Progressives adopt this work of 'instructing the ignorant' with vigor. They lobby and march, infiltrate and indoctrinate to get their messages to the unenlightened, and work to punish those who do not comply with their ideology. Those who are poorly catechized and who have given themselves over to the world find themselves to be easy targets for such secular 'instruction.' But who will do the work of the Church, that of instructing those ignorant in the faith, and bearing the brunt of pushback when doing the tough love work of admonishing the sinner? Many times, the need for instruction and admonition far outweighs the capacity of those going out into the mission field. Yet, we are still called, and shouldering the weight of that call of Christ may very well be our cross to bear. A joy and a privilege, yes. But demanding work as well.

When reading accounts of exorcists who do the Church's work of casting out demons in the name of Jesus, what strikes me is just how tiring it can be. The time and energy, the physical demands, and the overwhelming numbers of afflicted in relation to those able to help them--it's real work, and demanding work as well. But for those who are on the receiving end of such deliverance, the minister who has undertaken this work has literally saved their life, ransomed them from death, by the power of Christ.

If we don't speak the truth to those who need to hear it, who will? If we don't instruct those who know only the basics of faith and about the gift of salvation, who will? If we don't take the beating and the pushback from those whom we love when we call them out because of our love for them, who will?

I recently was in the position of feeling the need to instruct my father in the Faith concerning the nature of sin and the Church's teaching on Confession because of some erroneous beliefs. It's one thing when you are instructing strangers, but sometimes with our own family it can be very awkward. It was very uncomfortable for me, and I was very reluctant to do so. I literally had to pray hard about it and force myself to obey the urging of my conscience and write him. Because my house was generally in order, I was able to come at it from a place of love and concern, and not judgement or condemnation. But it still took an investment of time and effort and an uncertainty in how he would respond. Thankfully, he was open and grateful for the long email, and it was the kick he needed to get his own spiritual house in order that might not have happened otherwise.
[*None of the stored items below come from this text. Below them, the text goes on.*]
(** * robin_stocks.robinhood.export: CSV export of completed orders

    A shallow embedding of [src/robin_stocks/robinhood/export.py] and the
    properties of its path construction, of its three export procedures and
    of the weighted average computed for option legs.

    Conventions of the embedding.
    - JSON data decoded by the API client is a [value]; a Python [dict] with
      string keys is a [gmap string value].
    - A Python exception is an [exn]; a computation that may raise and that
      performs observable actions (network requests, file operations) is a
      [prog]: the list of actions performed, then the outcome.
    - The answers of the API client are given by an environment, as
      functions of the request.
    - A Python [float] is an IEEE 754 binary64 number, with the operations
      of the Standard Library's [SpecFloat] (round to nearest, ties to
      even; signed zeros, infinities and [NaN]); a Python [int] is a [Z].
    - Paths are POSIX paths on a file system without symbolic links. *)

From Stdlib Require Import ZArith SpecFloat Ascii String.
From stdpp Require Import gmap strings list.

(** ** Values, exceptions, outcomes *)

(** Binary64: 53 bits of precision, exponents below 1024. *)
Definition float : Type := spec_float.

Definition NaN : float := S754_nan.
Definition zero : float := S754_zero false.
Definition neg_zero : float := S754_zero true.

Definition fadd : float → float → float := SFadd 53 1024.
Definition fmul : float → float → float := SFmul 53 1024.
Definition fdiv : float → float → float := SFdiv 53 1024.

(** [x == 0.0]: true of both zeros, false of [NaN]. *)
Definition is_zero (x : float) : bool := SFeqb x zero.

Definition is_nan (x : float) : bool :=
  match x with S754_nan => true | _ => false end.

Definition is_inf (x : float) : bool :=
  match x with S754_infinity _ => true | _ => false end.

(** The binary64 number nearest to an integer; an infinity when the integer
    is 2^1024 - 2^970 or more in absolute value. *)
Definition float_of_Z (z : Z) : float := binary_normalize 53 1024 z 0 false.

#[warnings="-register-all"]
Inductive value : Type :=
  | VNone
  | VBool (b : bool)
  | VStr (s : string)
  | VInt (z : Z)
  | VNum (x : float)
  | VList (l : list value)
  | VDict (d : gmap string value).

Abbreviation dict := (gmap string value).

(** POSIX [pathlib.Path]: whether the path has the root ["/"], and its
    components after the root. *)
Record Path : Type := mkPath { root : bool; parts : list string }.

#[global] Instance Path_eq_dec : EqDecision Path := ltac:(solve_decision).

Inductive exn : Type :=
  | KeyError (key : string)
  | TypeError
  | ValueError
  | ZeroDivisionError
  | OverflowError
  | FileNotFoundError (p : Path)
  | NotADirectoryError (p : Path)
  | IsADirectoryError (p : Path)
  | NotLoggedIn
  | RequestFailed (what : string)
  | OutsideModel.

Inductive result (A : Type) : Type :=
  | Ok (a : A)
  | Raise (e : exn).
Arguments Ok {A} a.
Arguments Raise {A} e.

#[global] Instance result_bind : MBind result := fun A B k r =>
  match r with
  | Ok a => k a
  | Raise e => Raise e
  end.

#[global] Instance result_ret : MRet result := fun A a => Ok a.

(** ** Observable actions and programs *)

Inductive event : Type :=
  | EvRequest (endpoint : string) (args : list value)
  | EvOpen (p : Path)
  | EvWriteRow (row : list value)
  | EvClose.

Definition prog (A : Type) : Type := (list event * result A)%type.

Definition trace {A} (m : prog A) : list event := fst m.
Definition outcome {A} (m : prog A) : result A := snd m.

Definition raise {A} (e : exn) : prog A := ([], Raise e).
Definition emit (ev : event) : prog unit := ([ev], Ok tt).
Definition lift {A} (r : result A) : prog A := ([], r).

#[global] Instance prog_bind : MBind prog := fun A B k m =>
  match m with
  | (t, Ok a) => let '(t', r) := k a in (t ++ t', r)
  | (t, Raise e) => (t, Raise e)
  end.

#[global] Instance prog_ret : MRet prog := fun A a => ([], Ok a).

(** [for x in l: body x] *)
Fixpoint for_each {A} (l : list A) (body : A -> prog unit) : prog unit :=
  match l with
  | [] => mret tt
  | x :: l' => body x;; for_each l' body
  end.
(** * Azure DevOps connector: a shallow embedding and its properties

    Source: [backend/onyx/connectors/azure_devops/connector.py].

    The connector is a thin adapter around two external collaborators, the
    Azure DevOps SDK (connection provider and work-item-tracking client) and
    the Python standard library ([datetime], [str], [range], slices).  The
    SDK is an oracle: a record of functions whose calls are logged in a trace
    and which may fail.  The standard-library operations the connector uses
    are written out as executable functions, except [datetime.fromisoformat]
    and the clock behind [datetime.utcnow], which are parameters. *)

From Stdlib Require Import ZArith String Ascii List DecimalString Lia.
From Stdlib Require DecimalZ DecimalPos.
From stdpp Require Import gmap strings list.

Set Warnings "-register-all".

(** ** Python values *)

Module Py.

(** A [datetime] object.  [tzinfo] is [None] for a naive value and
    [Some off] for an aware one, [off] being the UTC offset in seconds;
    [timezone.utc] is offset [0]. *)
Record datetime := mk_datetime {
  year : Z; month : Z; day : Z;
  hour : Z; minute : Z; second : Z; microsecond : Z;
  tzinfo : option Z
}.

Definition utc : Z := 0.

(** Values of type [Any] as they occur in credential bundles and in the
    field mapping of a work item. *)
Inductive value :=
| None_
| Bool (b : bool)
| Int (n : Z)
| Str (s : string)
| Datetime (d : datetime)
| List (l : list value)
| Dict (m : gmap string value).

(** Truth value testing ([if x:], [x or y]). *)
Definition truthy (v : value) : bool :=
  match v with
  | None_ => false
  | Bool b => b
  | Int n => negb (n =? 0)%Z
  | Str s => match s with EmptyString => false | String _ _ => true end
  | Datetime _ => true
  | List l => match l with [] => false | _ :: _ => true end
  | Dict m => negb (bool_decide (m = ∅))
  end.

(** [d.get(key)]: [None] when the key is absent. *)
Definition dict_get (d : gmap string value) (key : string) : value :=
  match d !! key with
  | Some v => v
  | None => None_
  end.

(** [d.get(key, default)]. *)
Definition dict_get_default (d : gmap string value) (key : string)
    (default : value) : value :=
  match d !! key with
  | Some v => v
  | None => default
  end.

(** [str(n)] for an [int]. *)
Definition str_int (n : Z) : string :=
  NilZero.string_of_int (Z.to_int n).

(** [s.rstrip("Z")]: every trailing ["Z"] is removed, not only one. *)
Fixpoint rstrip (c : ascii) (s : string) : string :=
  match s with
  | EmptyString => EmptyString
  | String a s' =>
      match rstrip c s' with
      | EmptyString => if Ascii.eqb a c then EmptyString else String a EmptyString
      | r => String a r
      end
  end.

(** Zero padding on the left up to [width] characters. *)
Fixpoint zfill (fuel : nat) (s : string) : string :=
  match fuel with
  | O => s
  | S k => String "0" (zfill k s)
  end.

(** ["%0<width>d" % n]. *)
Definition fmt_d (width : nat) (n : Z) : string :=
  if (n <? 0)%Z then
    let digits := str_int (Z.abs n) in
    String "-" (zfill (pred width - String.length digits) digits)
  else
    let digits := str_int n in
    zfill (width - String.length digits) digits.

(** The offset suffix of [isoformat]: [+HH:MM], with [:SS] when the offset
    has a seconds part. *)
Definition format_offset (off : Z) : string :=
  let sign := if (off <? 0)%Z then "-" else "+" in
  let a := Z.abs off in
  let hh := (a / 3600)%Z in
  let mm := ((a mod 3600) / 60)%Z in
  let ss := (a mod 60)%Z in
  sign +:+ fmt_d 2 hh +:+ ":" +:+ fmt_d 2 mm +:+
  (if (ss =? 0)%Z then "" else ":" +:+ fmt_d 2 ss).
(** ** [_parse_salary]: what it returns and what it refuses *)


Lemma to_Q_add x y : (to_Q (add x y) == to_Q x + to_Q y)%Q.
Proof.
  destruct x as [a|p], y as [b|q]; cbn [add to_Q];
    try apply Qred_correct. now rewrite inject_Z_plus.
Qed.

Lemma to_Q_truediv x d :
  (to_Q (truediv x d) == to_Q x / inject_Z (Zpos d))%Q.
Proof. unfold truediv. cbn [to_Q]. apply Qred_correct. Qed.

Lemma search_some {A} (match_at : pystr -> option A) s r :
  search match_at s = Some r ->
  exists pre s', s = pre ++ s' /\ match_at s' = Some r.
Proof.
  induction s as [|c s IH]; simpl.
  - destruct (match_at []) eqn:E; [|discriminate].
    intros [= <-]. now exists [], [].
  - destruct (match_at (c :: s)) eqn:E.
    + intros [= <-]. now exists [], (c :: s).
    + intros H. destruct (IH H) as (pre & s' & -> & Hm).
      now exists (c :: pre), s'.
Qed.

Lemma search_none {A} (match_at : pystr -> option A) s :
  (forall pre s', s = pre ++ s' -> match_at s' = None) ->
  search match_at s = None.
Proof.
  induction s as [|c s IH]; intros H; simpl.
  - now rewrite (H [] []).
  - rewrite (H [] (c :: s)) by reflexivity. apply IH.
    intros pre s' ->. apply (H (c :: pre)). reflexivity.
Qed.



Lemma Forall_no_digit_take s :
  Forall (fun c => isdigit c = false) s -> take_while isdigit s = [].
Proof. intros H. destruct H as [|c s Hc _]; simpl; [|rewrite Hc]; reflexivity. Qed.

Lemma inject_Z_nonneg z : 0 <= z -> (0 <= inject_Z z)%Q.
Proof. intros H. rewrite Zle_Qle in H. exact H. Qed.




Lemma Forall_drop_while (P : char -> Prop) p s :
  Forall P s -> Forall P (drop_while p s).
Proof.
  induction 1 as [|c s Hc Hs IH]; simpl; [constructor|].
  destruct (p c); [assumption | now constructor].
Qed.

Lemma Forall_strip (P : char -> Prop) s : Forall P s -> Forall P (strip s).
Proof.
  intros H. unfold strip, rstrip, lstrip.
  now apply Forall_rev, Forall_drop_while, Forall_rev, Forall_drop_while.
Qed.

Lemma upper_char_not_digit c : isdigit c = false -> isdigit (upper_char c) = false.
Proof.
  unfold upper_char, islower_ascii, isdigit, in_range.
  destruct (N.leb_spec 97 c), (N.leb_spec c 122); cbn [andb]; try tauto.
  intros _. decide_cmp. reflexivity.
Qed.

Lemma Forall_upper_not_digit s :
  Forall (fun c => isdigit c = false) s ->
  Forall (fun c => isdigit c = false) (upper s).
Proof.
  intros H. unfold upper. apply Forall_map.
  eapply Forall_impl; [|exact H]. apply upper_char_not_digit.
Qed.

Lemma findall_digits_no_digit s :
  Forall (fun c => isdigit c = false) s -> findall_digits s = [].
Proof.
  unfold findall_digits.
  induction 1 as [|c s Hc _ IH]; simpl; [|rewrite Hc]; auto.
Qed.

(** A pattern that starts with [\d+] matches nowhere in a string without
    digits. *)
Lemma search_no_digit {A} (match_at : pystr -> option A) s :
  (forall t, take_while isdigit t = [] -> match_at t = None) ->
  Forall (fun c => isdigit c = false) s ->
  search match_at s = None.
Proof.
  intros Hm Hs. apply search_none. intros pre s' ->.
  apply Forall_app in Hs as [_ Hs]. now apply Hm, Forall_no_digit_take.
Qed.

Lemma match_range_at_needs_digit t :
  take_while isdigit t = [] -> match_range_at t = None.
Proof. intros H. unfold match_range_at. now rewrite H. Qed.

(** X2.  A string without any digit, such as "双休", is rejected. *)
Theorem parse_salary_no_digit (raw : pystr) :
  Forall (fun c => isdigit c = false) raw ->
  _parse_salary (Str raw) = None.
Proof.
  intros H. unfold _parse_salary.
  assert (Hs : Forall (fun c => isdigit c = false) (normalize raw))
    by now apply Forall_strip, Forall_upper_not_digit.
  assert (R : range_match (normalize raw) = None).
  { unfold range_match. destruct (contains _ _); [|reflexivity].
    apply search_no_digit; [apply match_range_at_needs_digit | assumption]. }
  now rewrite R, findall_digits_no_digit.
Qed.

Lemma parse_salary_no_digit_rest_days :
  Forall (fun c => isdigit c = false) (u "双休") /\
  _parse_salary (Str (u "双休")) = None.
Proof.
  assert (H : Forall (fun c => isdigit c = false) (u "双休"))
    by (repeat constructor).
  split; [exact H|]. exact (parse_salary_no_digit (u "双休") H).
Defined.

(** X3.  A single number of at most 200 followed by K is a single-point
    estimate: both bounds and the mean are that number of thousands. *)
Theorem parse_salary_single_value (ds : pystr) :
  numeral ds -> int ds <= 200 ->
  _parse_salary (Str (fused_token ds))
  = Some (PyInt (int ds * 1000), PyInt (int ds * 1000), PyInt (int ds * 1000)).
Proof.
  intros Hd Hv. rewrite parse_salary_fused_token by assumption.
  destruct (fused_bounds_spec (int ds)) as (S1 & _). rewrite S1 by assumption.
  pose proof (int_bound ds (proj2 Hd)) as [Hn _].
  rewrite guard_and_emit_ints by assumption.
  rewrite Z.min_id, Z.max_id. unfold triple_of.
  now replace ((int ds + int ds) * 500) with (int ds * 1000) by lia.
Qed.

Lemma parse_salary_single_value_30 :
  int (u "30") <= 200 /\
  _parse_salary (Str (u "30K")) = Some (PyInt 30000, PyInt 30000, PyInt 30000).
Proof.
  split; [vm_compute; discriminate|].
  apply (parse_salary_single_value (u "30")).
  - split; [discriminate | repeat constructor].
  - vm_compute; discriminate.
Defined.

Lemma guard_and_emit_sym a b :
  guard_and_emit (PyInt a) (PyInt b) = guard_and_emit (PyInt b) (PyInt a).
Proof.
  unfold guard_and_emit, gt. rewrite (orb_comm (200 <? a)).
  destruct (_ || _); [reflexivity|].
  destruct (Z.ltb_spec b a), (Z.ltb_spec a b); try reflexivity; try lia.
  now replace a with b by lia.
Qed.

(** X4.  When neither integer exceeds 1000, the order in which a range is
    written does not matter: [<a>-<b>K] and [<b>-<a>K] parse alike. *)
Theorem parse_salary_range_order (da db : pystr) :
  numeral da -> numeral db -> int da <= 1000 -> int db <= 1000 ->
  _parse_salary (Str (hyphen_token da db))
  = _parse_salary (Str (hyphen_token db da)).
Proof.
  intros Ha Hb La Lb.
  rewrite !parse_salary_hyphen_token, !unit_convert_ints by assumption.
  replace (1000 <? int da) with false by (symmetry; apply Z.ltb_ge; lia).
  replace (1000 <? int db) with false by (symmetry; apply Z.ltb_ge; lia).
  apply guard_and_emit_sym.
Qed.

Lemma parse_salary_range_order_25_15 :
  _parse_salary (Str (u "25-15K")) = _parse_salary (Str (u "15-25K")).
Proof.
  apply (parse_salary_range_order (u "25") (u "15")).
  - split; [discriminate | repeat constructor].
  - split; [discriminate | repeat constructor].
  - vm_compute; discriminate.
  - vm_compute; discriminate.
Defined.

(** Above 1000 the order matters: only the first integer decides the unit. *)
Example parse_salary_range_order_matters :
  _parse_salary (Str (u "2000-500"))
  = Some (PyFloat 500, PyFloat 2000, PyFloat 1250) /\
  _parse_salary (Str (u "500-2000")) = None.
Proof. split; reflexivity. Qed.

(** ** [_extract_city_smart]: what it can return *)

Lemma occurs_in_refl s : occurs_in s s.
Proof. exists [], []. now rewrite app_nil_r. Qed.

Lemma occurs_in_nonempty sub s : sub <> [] -> occurs_in sub s -> s <> [].
Proof.
  intros Hne (pre & post & ->) E.
  apply app_eq_nil in E as [_ E]. now apply app_eq_nil in E as [E _].
Qed.

Lemma target_cities_nonempty city : In city target_cities -> city <> [].
Proof.
  intros Hin.
  assert (H : forallb (fun c => negb (str_eqb c [])) target_cities = true)
    by (vm_compute; reflexivity).
  eapply forallb_forall in H; [|exact Hin].
  intros ->. discriminate H.
Qed.

Lemma mentions_city_nonempty s : mentions_city s -> s <> [].
Proof.
  intros (city & Hin & Ho).
  eapply occurs_in_nonempty; [|exact Ho]. now apply target_cities_nonempty.
Qed.

(** Whatever the loop body returns names a city. *)
Lemma loop_body_some line r : loop_body line = Some r -> mentions_city r.
Proof.
  unfold loop_body. destruct line as [|c l]; [discriminate|].
  unfold dot_rule, city_rule.
  destruct (contains [middle_dot] (c :: l)).
  - match goal with |- context [existsb ?f target_cities] =>
      destruct (existsb f target_cities) eqn:X
    end.
    + intros [= <-]. now apply mentions_city_existsb.
    + destruct (find _ target_cities) as [m|] eqn:F; [|discriminate].
      apply find_some in F as [Hin _]. intros H.
      assert (r = m) as ->.
      { destruct (_ && _); [congruence|]. destruct (negb _); congruence. }
      exists m. split; [assumption | apply occurs_in_refl].
  - destruct (find _ target_cities) as [m|] eqn:F; [|discriminate].
    apply find_some in F as [Hin _]. intros H.
    assert (r = m) as ->.
    { destruct (_ && _); [congruence|]. destruct (negb _); congruence. }
    exists m. split; [assumption | apply occurs_in_refl].
Qed.

Lemma scan_some lines r :
  scan lines = Some r -> exists l, In l lines /\ scan_line l = Some r.
Proof.
  induction lines as [|l lines IH]; simpl; [discriminate|].
  destruct (scan_line l) eqn:E.
  - intros [= <-]. eauto.
  - intros H. destruct (IH H) as (l' & Hin & Hl). eauto.
Qed.

(** X5.  The extractor never returns the empty string: its result is
    "未知" or a text that names one of the known cities. *)
Theorem extract_city_unknown_or_city (raw_text : cell) :
  _extract_city_smart raw_text <> [] /\
  (_extract_city_smart raw_text = unknown \/
   mentions_city (_extract_city_smart raw_text)).
Proof.
  assert (H : _extract_city_smart raw_text = unknown \/
              mentions_city (_extract_city_smart raw_text)).
  { destruct raw_text as [text|]; [|now left]. unfold _extract_city_smart.
    destruct (scan (rev (split newline text))) as [r|] eqn:E; [|now left].
    right. apply scan_some in E as (l & _ & Hl).
    now apply loop_body_some in Hl. }
  split; [|exact H].
  destruct H as [-> | H]; [discriminate | now apply mentions_city_nonempty].
Qed.

Lemma split_infix sep s l :
  In l (split sep s) -> exists pre post, s = pre ++ l ++ post.
Proof.
  revert l. induction s as [|c s IH]; intros l; simpl.
  - intros [<-|[]]. now exists [], [].
  - destruct (c =? sep)%N.
    + intros [<-|H].
      * now exists [], (c :: s).
      * destruct (IH l H) as (pre & post & ->). now exists (c :: pre), post.
    + destruct (split sep s) as [|h t] eqn:E.
      * intros [<-|[]]. exists [], s. reflexivity.
      * intros [<-|H].
        -- destruct (IH h (or_introl eq_refl)) as (pre & post & Hs).
           destruct (hd_split_prefix sep s) as [rest R]. rewrite E in R.
           exists [], rest. cbn [app hd] in *. now rewrite R at 1.
        -- destruct (IH l (or_intror H)) as (pre & post & ->).
           now exists (c :: pre), post.
Qed.

(** X6.  A text in which no known city occurs yields "未知". *)
Theorem extract_city_no_city (text : pystr) :
  ~ mentions_city text -> _extract_city_smart (Str text) = unknown.
Proof.
  intros Hn. unfold _extract_city_smart.
  replace (scan (rev (split newline text))) with (@None pystr); [reflexivity|].
  symmetry. rewrite <- (app_nil_r (rev _)). rewrite scan_app_none; [reflexivity|].
  apply Forall_forall. intros l Hl%in_rev. apply scan_line_no_city.
  intros (city & Hin & Ho). apply Hn. exists city. split; [assumption|].
  destruct (split_infix _ _ _ Hl) as (pre & post & ->).
  now apply occurs_in_infix.
Qed.

Lemma extract_city_no_city_sample :
  _extract_city_smart (Str (u "数据分析师 五险一金")) = u "未知".
Proof.
  apply (extract_city_no_city (u "数据分析师 五险一金")).
  intros H%mentions_city_existsb. vm_compute in H. discriminate.
Defined.

Lemma scan_line_dot l : dot_names_city l -> scan_line l = Some (before_dot l).
Proof.
  intros [Hdot Hcity]. unfold scan_line, loop_body, before_dot in *.
  assert (D : contains [middle_dot] (strip l) = true).
  { apply contains_iff, strip_keeps; [reflexivity | assumption]. }
  destruct (strip l) as [|c r] eqn:E; [discriminate|]. rewrite <- E in *.
  unfold dot_rule. rewrite D.
  apply mentions_city_existsb in Hcity. now rewrite Hcity.
Qed.

(** X7.  The lowest line that names a city decides.  When it is of the form
    [<place>·<rest>] with a city named before the dot, the extractor
    returns what stands before the dot, whatever the lines above hold. *)
Theorem extract_city_dot_line
  (text : pystr) (above below : list pystr) (line : pystr) :
  split newline text = above ++ [line] ++ below ->
  (forall l, In l below -> ~ mentions_city l) ->
  dot_names_city line ->
  _extract_city_smart (Str text) = before_dot line.
Proof.
  intros Hsplit Hbelow Hdot. unfold _extract_city_smart. rewrite Hsplit.
  rewrite !rev_app_distr. cbn [rev app]. rewrite <- app_assoc.
  rewrite scan_app_none.
  - cbn [app scan]. now rewrite scan_line_dot.
  - apply Forall_forall. intros l Hl%in_rev. now apply scan_line_no_city, Hbelow.
Qed.

Lemma extract_city_dot_line_sample :
  _extract_city_smart
    (Str (join_lines [u "北京银行"; u "上海·浦东新区"; u "五险一金"]))
  = u "上海".
Proof.
  apply (extract_city_dot_line _ [u "北京银行"] [u "五险一金"] (u "上海·浦东新区")).
  - reflexivity.
  - intros l [<-|[]] H%mentions_city_existsb. vm_compute in H. discriminate.
  - split.
    + apply contains_iff. reflexivity.
    + apply mentions_city_existsb. reflexivity.
Defined.

(** ** [_parse_exp_degree]: ranges of its results *)

Lemma match_year_range_at_digits s g1 g2 :
  match_year_range_at s = Some (g1, g2) -> 0 <= int g1 /\ 0 <= int g2.
Proof.
  unfold match_year_range_at.
  pose proof (take_while_Forall isdigit s) as H1.
  destruct (take_while isdigit s) as [|a g] eqn:E; [discriminate|].
  destruct (drop_while isdigit s) as [|c s2]; [discriminate|].
  destruct (c =? 45)%N; [|discriminate].
  pose proof (take_while_Forall isdigit s2) as H2.
  destruct (take_while isdigit s2); [discriminate|].
  destruct (startswith nian _); [|discriminate].
  intros [= <- <-]. split; now apply int_bound.
Qed.

Lemma match_years_at_digits s g : match_years_at s = Some g -> 0 <= int g.
Proof.
  unfold match_years_at.
  pose proof (take_while_Forall isdigit s) as H.
  destruct (take_while isdigit s) as [|a g'] eqn:E; [discriminate|].
  destruct (startswith nian _); [|discriminate].
  intros [= <-]. now apply int_bound.
Qed.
You are the hands and feet of Christ, and hands and feet are made to work and march. Performing the Works of Mercy is our duty as Christians, even when it's a grind and we'd rather not by staying silent or by staying home. We work by grace, propelled by the Holy Spirit, and sustained by prayer. But it's called 'work' for a reason--it takes effort and sacrifice, and opens us up to pushback and disappointment as well. But like Paul, we should consider it a woe to us if we do not preach the gospel, since we are compelled by God to do it (1 Cor 9:16). We need to love our brothers and sisters, our families, and even those we have never met, enough to put ourselves out there an do the work Christ calls us to--the works of mercy.